Is goodwill measured at fair value or historical cost?

Is goodwill measured at fair value or historical cost?

Goodwill is measured at fair value. When a company acquire another company, any excess of the purchase price over the fair value of the net assets acquired is recognized as goodwill. This goodwill is then tested for impairment annually and any impairment loss is recognized in the income statement.

1. What is goodwill?

Goodwill is an intangible asset that represents the excess of the purchase price of a company over the fair value of its identifiable tangible and intangible assets.

2. How is goodwill recorded in the financial statements?

Goodwill is recorded as an intangible asset on the company’s balance sheet. It is subject to annual impairment testing to ensure that its carrying amount does not exceed its recoverable amount.

3. How is goodwill measured?

Goodwill is measured as the excess of the purchase price over the fair value of the net assets acquired in a business combination.

4. Can goodwill increase in value?

Goodwill is not amortized but is subject to impairment testing. While it is possible for goodwill to increase in value if the company’s market value exceeds its book value, any increase is not recognized on the balance sheet.

5. How is goodwill tested for impairment?

Goodwill is tested for impairment annually by comparing its carrying amount to its recoverable amount. If the carrying amount exceeds the recoverable amount, an impairment loss is recognized.

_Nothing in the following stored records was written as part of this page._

(** * The pf input plugin: parsing the output of [pfctl -s info]

    A shallow embedding of [plugins/inputs/pf/pf.go] and of the earlier
    variant of the same file, and the properties of the stanza scanner and
    of the field extractor.

    Go strings are byte strings: they are [string]s of 8-bit [ascii]
    characters here.  The package-level tables ([pfctlOutputStanzas],
    [InterfaceTable], [StateTable], [CounterTable]) are mutated in place by
    the Go code; they are threaded explicitly as a [Globals] value.  The
    metrics sink ([telegraf.Accumulator]) is the list of the calls it
    received. *)

From Stdlib Require Import ZArith NArith Ascii String List Bool Lia.
From stdpp Require Import base gmap strings list.

Local Open Scope char_scope.

(** ** Character classes of the regular expressions *)

(** [\s] of Go's regexp syntax: [[\t\n\f\r ]]. *)
Definition is_space (c : ascii) : bool :=
  match c with
  | "009" | "010" | "012" | "013" | " " => true
  | _ => false
  end.

(** [\d]: [[0-9]]. *)
Definition is_digit (c : ascii) : bool :=
  match c with
  | "0" | "1" | "2" | "3" | "4" | "5" | "6" | "7" | "8" | "9" => true
  | _ => false
  end.

(** [[A-Z]]. *)
Definition is_upper (c : ascii) : bool :=
  ((65 <=? N_of_ascii c) && (N_of_ascii c <=? 90))%N.

(** [.] without the [s] flag: any character but a line feed. *)
Definition is_dot (c : ascii) : bool :=
  match c with
  | "010" => false
  | _ => true
  end.

Local Close Scope char_scope.

(** ** A backtracking matcher with Go's leftmost-first semantics

    Go's [regexp] returns, among the leftmost matches, the one a
    backtracking search finds first.  The matcher below is that search,
    in continuation-passing style, for the fragment of the syntax the
    plugin uses: repetition is over a character class only.  The
    continuation receives the text matched by the sub-expression, the rest
    of the input and the capture groups. *)

Inductive regexp : Type :=
  | Bol                                               (* ^ *)
  | Lit (l : string)                                  (* literal text *)
  | Cls (cls : ascii -> bool)                         (* one character *)
  | Rep (greedy : bool) (min : nat) (cls : ascii -> bool)
                                                      (* c*, c+, c*? *)
  | Cat (r1 r2 : regexp)                              (* r1r2 *)
  | Alt (r1 r2 : regexp)                              (* r1|r2 *)
  | Grp (i : nat) (r : regexp).                       (* (r), group i *)

Fixpoint strip_prefix (l s : string) : option string :=
  match l with
  | EmptyString => Some s
  | String a l' =>
      match s with
      | String b s' => if Ascii.eqb a b then strip_prefix l' s' else None
      | EmptyString => None
      end
  end.

Section Matcher.
Context {R : Type}.

Fixpoint rep_greedy (cls : ascii -> bool) (min : nat) (s : string)
    (k : string -> string -> option R) : option R :=
  match
    match s with
    | String a s' =>
        if cls a
        then rep_greedy cls (pred min) s' (fun m => k (String a m))
        else None
    | EmptyString => None
    end
  with
  | Some r => Some r
  | None => match min with O => k EmptyString s | S _ => None end
  end.

Fixpoint rep_lazy (cls : ascii -> bool) (min : nat) (s : string)
    (k : string -> string -> option R) : option R :=
  match match min with O => k EmptyString s | S _ => None end with
  | Some r => Some r
  | None =>
      match s with
      | String a s' =>
          if cls a
          then rep_lazy cls (pred min) s' (fun m => k (String a m))
          else None
      | EmptyString => None
      end
  end.
(** X4: in a list that [parse_text] returns, the snippet of every frame
    that has one has no blank at either end. *)
Theorem X4_snippets_are_trimmed (text : string) (traces : list Trace) :
  parse_text text = Ok traces -> Forall snippets_trimmed traces.
Proof.
  revert traces. apply parse_text_Forall; intros ts Hts.
  - python_invariant snippets_trimmed snippets_trimmed Hts.
    + intros t l m n snippet Ht _ _ _. apply Forall_snoc; [done|]. simpl.
      intros c [= <-]. destruct snippet; [apply strip_trimmed|]. by split.
    + by intros t l m Ht _ _.
    + by apply Forall_nil.
  - javascript_invariant snippets_trimmed snippets_trimmed Hts.
    + intros l m _ _. by apply Forall_nil.
    + intros t l m n col Ht _ _ _ _. by apply Forall_snoc.
    + intros t l m n col Ht _ _ _ _. by apply Forall_snoc.
    + done.
  - java_invariant snippets_trimmed snippets_trimmed Hts.
    + intros l m _ _. by apply Forall_nil.
    + intros t l m n Ht _ _ _. by apply Forall_snoc.
    + done.
    + done.
  - go_invariant snippets_trimmed snippets_trimmed Hts.
    + intros l m _ _. by apply Forall_nil.
    + intros t l fm nxt lm n Ht _ _ _ _ _. by apply Forall_snoc.
    + done.
Qed.

Lemma X4_witness :
  exists traces,
    parse_text python_example = Ok traces /\
    map (fun t => map code (stack t)) traces = [[Some "run()"]; []] /\
    Forall snippets_trimmed traces.
Proof.
  eexists. split; [vm_compute; reflexivity|]. split; [reflexivity|].
  apply (X4_snippets_are_trimmed python_example).
  vm_compute. reflexivity.
Defined.

(** X5: in a list that [parse_text] returns, the type of every cause of a
    trace ends in [Exception] or [Error]; a [Caused by:] line with another
    type is never recorded. *)
Theorem X5_cause_types_end_in_exception_or_error
    (text : string) (traces : list Trace) :
  parse_text text = Ok traces -> Forall causes_typed traces.
Proof.
  revert traces. apply parse_text_Forall; intros ts Hts.
  - python_invariant causes_typed causes_typed Hts.
    + done.
    + done.
    + by apply Forall_nil.
  - javascript_invariant causes_typed causes_typed Hts.
    + intros l m _ _. by apply Forall_nil.
    + done.
    + done.
    + done.
  - java_invariant causes_typed causes_typed Hts.
    + intros l m _ _. by apply Forall_nil.
    + done.
    + intros t l m Ht _ Hm. apply Forall_snoc; [done|]. simpl.
      by apply (match_suffixes PATTERNS.java.caused_by _ l).
    + done.
  - go_invariant causes_typed causes_typed Hts.
    + intros l m _ _. by apply Forall_nil.
    + done.
    + done.
Qed.

Lemma X5_witness :
  exists traces,
    parse_text cause_without_frames = Ok traces /\
    map caused_by traces = [[MkCause "java.io.IOException" "disk"]] /\
    Forall causes_typed traces.
Proof.
  eexists. split; [vm_compute; reflexivity|]. split; [reflexivity|].
  apply (X5_cause_types_end_in_exception_or_error cause_without_frames).
  vm_compute. reflexivity.
Defined.

(** ** How many traces a scanner can emit *)

Lemma start_lines_drop_le lang lines j k :
  (j <= k)%nat -> (start_lines lang (drop k lines) <= start_lines lang (drop j lines))%nat.
Proof.
  intros Hjk. replace k with (j + (k - j))%nat by lia.
  rewrite <- drop_drop. generalize (drop j lines) as l. generalize (k - j)%nat as n.
  unfold start_lines. induction n as [|n IH]; intros l.
  - rewrite drop_0. lia.
  - destruct l as [|x l]; [simpl; lia|]. simpl.
    specialize (IH l). destruct (is_start lang x); simpl; lia.
Qed.

Lemma start_lines_here lang lines i l m :
  lines !! i = Some l -> pmatch (start_pattern lang) l = Some m ->
  start_lines lang (drop i lines) = S (start_lines lang (drop (S i) lines)).
Proof.
  intros Hl Hm. rewrite (drop_S _ _ _ Hl). unfold start_lines. simpl.
  unfold is_start at 1. rewrite Hm. by rewrite bool_decide_eq_true_2.
Qed.

Lemma python_frames_length lines i trace traces i' traces' :
  python_frames lines i trace traces = Ok (i', traces') ->
  (length traces' <= S (length traces))%nat.
Proof.
  funelim (python_frames lines i trace traces); intros Hr;
    try discriminate; try (injection Hr as <- <-; lia); eauto.
  injection Hr as <- <-. rewrite length_app. simpl. lia.
Qed.

Lemma append_if_stack_length traces trace :
  (length (append_if_stack traces trace) <= S (length traces))%nat.
Proof.
  unfold append_if_stack. destruct (stack trace); [lia|].
  rewrite length_app. simpl. lia.
Qed.

Lemma python_scan_count lines i traces traces' :
  python_scan lines i traces = Ok traces' ->
  (length traces' <= length traces + start_lines python (drop i lines))%nat.
Proof.
  funelim (python_scan lines i traces); intros Hr; try discriminate;
    try (injection Hr as <-; lia); apply H in Hr.
  all: first
    [ rewrite (start_lines_here python _ _ _ _ Hl Heq);
      pose proof (python_frames_length _ _ _ _ _ _ Hf);
      pose proof (python_frames_cursor _ _ _ _ _ _ Hf);
      pose proof (start_lines_drop_le python lines (S i) (i' + 1) ltac:(lia)); lia
    | pose proof (start_lines_drop_le python lines i (i + 1) ltac:(lia)); lia ].
Qed.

6. What is the difference between fair value and historical cost?

Fair value is the price that would be received to sell an asset or paid to transfer a liability in an orderly transaction between market participants at the measurement date. Historical cost, on the other hand, is the original cost of an asset when it was acquired.

7. Why is goodwill measured at fair value?

Goodwill is measured at fair value because it represents the future economic benefits that the company expects to derive from the acquired business. Fair value is a more relevant measure of the value of goodwill compared to historical cost.

8. What are the factors that could lead to impairment of goodwill?

Factors such as changes in market conditions, changes in the business environment, and adverse events affecting the acquired company could lead to impairment of goodwill.

9. How is impairment loss on goodwill reported in the financial statements?

Impairment loss on goodwill is recognized in the income statement as an expense. It reduces the carrying amount of goodwill on the balance sheet and is not recoverable.

10. Is goodwill subject to depreciation?

No, goodwill is not subject to depreciation like tangible assets. Instead, it is subject to impairment testing to ensure that its carrying amount does not exceed its recoverable amount.

11. Can goodwill be internally generated?

Goodwill cannot be internally generated within a company. It only arises when a company acquires another business and pays a price that exceeds the fair value of the net assets acquired.

12. How does goodwill affect a company’s financial performance?

Goodwill impacts a company’s financial performance by representing the premium paid for the acquired business. Any impairment loss on goodwill is recognized as an expense and reduces the company’s earnings.

Dive into the world of luxury with this video!


Your friends have asked us these questions - Check out the answers!